See the individual model vignettes for more information about
which lines of business are accepted.
While these values are proprietary,
users can run prior predictive checks to check the implications
of prior distributions by adding prior_only=True
into the
config
dictionary.
Autofit MCMC procedures¶
Bayesian modeling can take time when modelers need to adjust MCMC sampler parameters to seek convergence. Our MCMC procedure uses auto-convergence checking and parameter tuning to refit models that fail to meet certain convergence criteria. This removes work from the modeler, although we encourage users to understand why their model might fail convergence in the first place. You can read more about the autofit procedure on the Autofit page.
Loss likelihood distributions¶
All stochastic models modeling pure losses and loss ratios
have the option to set a
loss_family
in the config
dictionary to specify the
likelihood distribution.
By default, this is set to Gamma
to use the Gamma
distribution but can also be set to Lognormal
, Normal
or InverseGaussian
. More complex distributions,
such as hurdle components, will be available in the future.
To aid changing likelihood distributions, our models use mean-variance parameterizations of the likelihood distributions. For instance, the mean-variance parameterization of the Gamma.
Samples as data¶
Our models can receive posterior samples as data to allow combining model predictions with downstream models. Under-the-hood, we handle this using a measurement error assumption, as explained more in our Bayesian workflow paper.
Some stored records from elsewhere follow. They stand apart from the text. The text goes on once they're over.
Lemma only_quiet r {A} (m : V A) : along quiet m -> along (only r) m.
Proof. intros Hm v x v' H%Hm r' _. by rewrite (quiet_pool _ _ _ H). Qed.
Lemma pool_insert_ne (r r' : slot_ref) s ev : r' <> r ->
  pool r'.1 (ev_set_pool r.1 (<[r.2 := s]> (pool r.1 ev)) ev) !! r'.2 = pool r'.1 ev !! r'.2.
Proof.
  intros Hne. rewrite pool_set. case_decide as Hk; [|done]. rewrite Hk. apply list_lookup_insert_ne. intros Hi. apply Hne.
  destruct r, r'. cbn in *. congruence.
Qed.
Lemma only_called r {A} (f : authd_slot_t -> sys -> A * authd_slot_t * sys) : along (only r) (called f r).
Proof.
  intros v x v' Hc r' Hr. unfold called in Hc. destruct (_ !! _) as [s|]; [|done]. destruct (f s _) as [[x1 s1] y1]. injection Hc as _ <-.
  by apply pool_insert_ne.
Qed.
Lemma only_put r f v x v' s : put_slot r f v = Some (x, v') -> pool r.1 (v_ev v) !! r.2 = Some s -> only r v v'.
Proof. intros Hp Hs r' Hr. destruct (put_slot_some _ _ _ _ _ _ Hp Hs) as [-> _]. by apply pool_insert_ne. Qed.

Definition free_at (r : slot_ref) (v : lst) : Prop := exists s, pool r.1 (v_ev v) !! r.2 = Some s /\ sl_state s = SLOT_FREE.

Lemma closed_free s : ~ open (closed_slot s).
Proof. intros Ho. by apply Ho. Qed.

Lemma use_positive v k i s : ok v -> pool k (v_ev v) !! i = Some s -> open s -> 0 < in_use k (v_ev v).
Proof.
  intros Hg Hs Ho. rewrite (eo_use _ _ _ _ Hg k). pose proof (busy_insert _ _ _ (closed_slot s) Hs) as Hb.
  rewrite (decide_True (P := open s)), (decide_False (P := open (closed_slot s))) in Hb by (done || apply closed_free). lia.
Qed.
Deterministic data adjustments¶
In some cases, we provide options to manipulate input data to satisfy certain real-world constraints and assumptions that users may want to impose but are not yet handled by our models.
Geometric decay weighting¶
Most models can down-weight data from older
evaluation dates using geometric decay weighting,
which is controlled by the recency_decay
option passed
to the config
dictionary. If set to None
,
this value is 1.0
by default, which means the data is
not down-weighted. If 0 < recency_decay < 1
, then
older observations
are down-weighted by multiplying the raw data
using the rule
\(\rho^{(T - t) f}\), where \(\rho\)
is the recency_decay
value, \(T\)
and \(t\) are the maximum and current
evaluation date indices, and \(f\)
is the triangle resolution in years. In forecasting
models decay weighting is based on the experience period
rather than the evaluation date.
You can play around with this using our Bermuda package:
from datetime import date
from bermuda import meyers_tri, weight_geometric_decay
weight_test = meyers_tri.derive_fields(
weight=1.0
).clip(max_eval=date(1990, 12, 31))
rho = 0.8
evaluation_date_decay = weight_geometric_decay(
triangle=weight_test,
annual_decay_factor=rho,
basis='evaluation',
tri_fields="weight",
weight_as_field=False,
)
evaluation_date_decay.to_array_data_frame('weight')
period 0 12 24
0 1988-01-01 0.64 0.8 1.0
1 1989-01-01 0.80 1.0 NaN
2 1990-01-01 1.00 NaN NaN
The above shows a weighting scheme as applied to loss development, the following shows the experience period weighting scheme as applied to forecast models.
experience_date_decay = weight_geometric_decay(
triangle=weight_test,
annual_decay_factor=rho,
basis='experience',
tri_fields="weight",
weight_as_field=False,
)
experience_date_decay.to_array_data_frame('weight')
period 0 12 24
0 1988-01-01 0.64 0.64 0.64
1 1989-01-01 0.80 0.80 NaN
2 1990-01-01 1.00 NaN NaN
Cape Cod method¶
Users can implement the Cape Cod method, which down-weights earned premium for less-developed experience periods by multiplying the raw premium by the loss emergence percentage or the inverse of the ultimate development factor. This is useful if users want to impose the assumption that greener experience periods’ loss ratios should be more uncertain. For instance, in forecasting, more recent experience periods’ ultimate loss ratios are based on, typically, less data than older experience periods.
We recommend users opt for the ‘samples as data’ approach above over the Cape Cod adjustment where possible, which has similar properties but is a model-based solution that can handle more complex use-cases.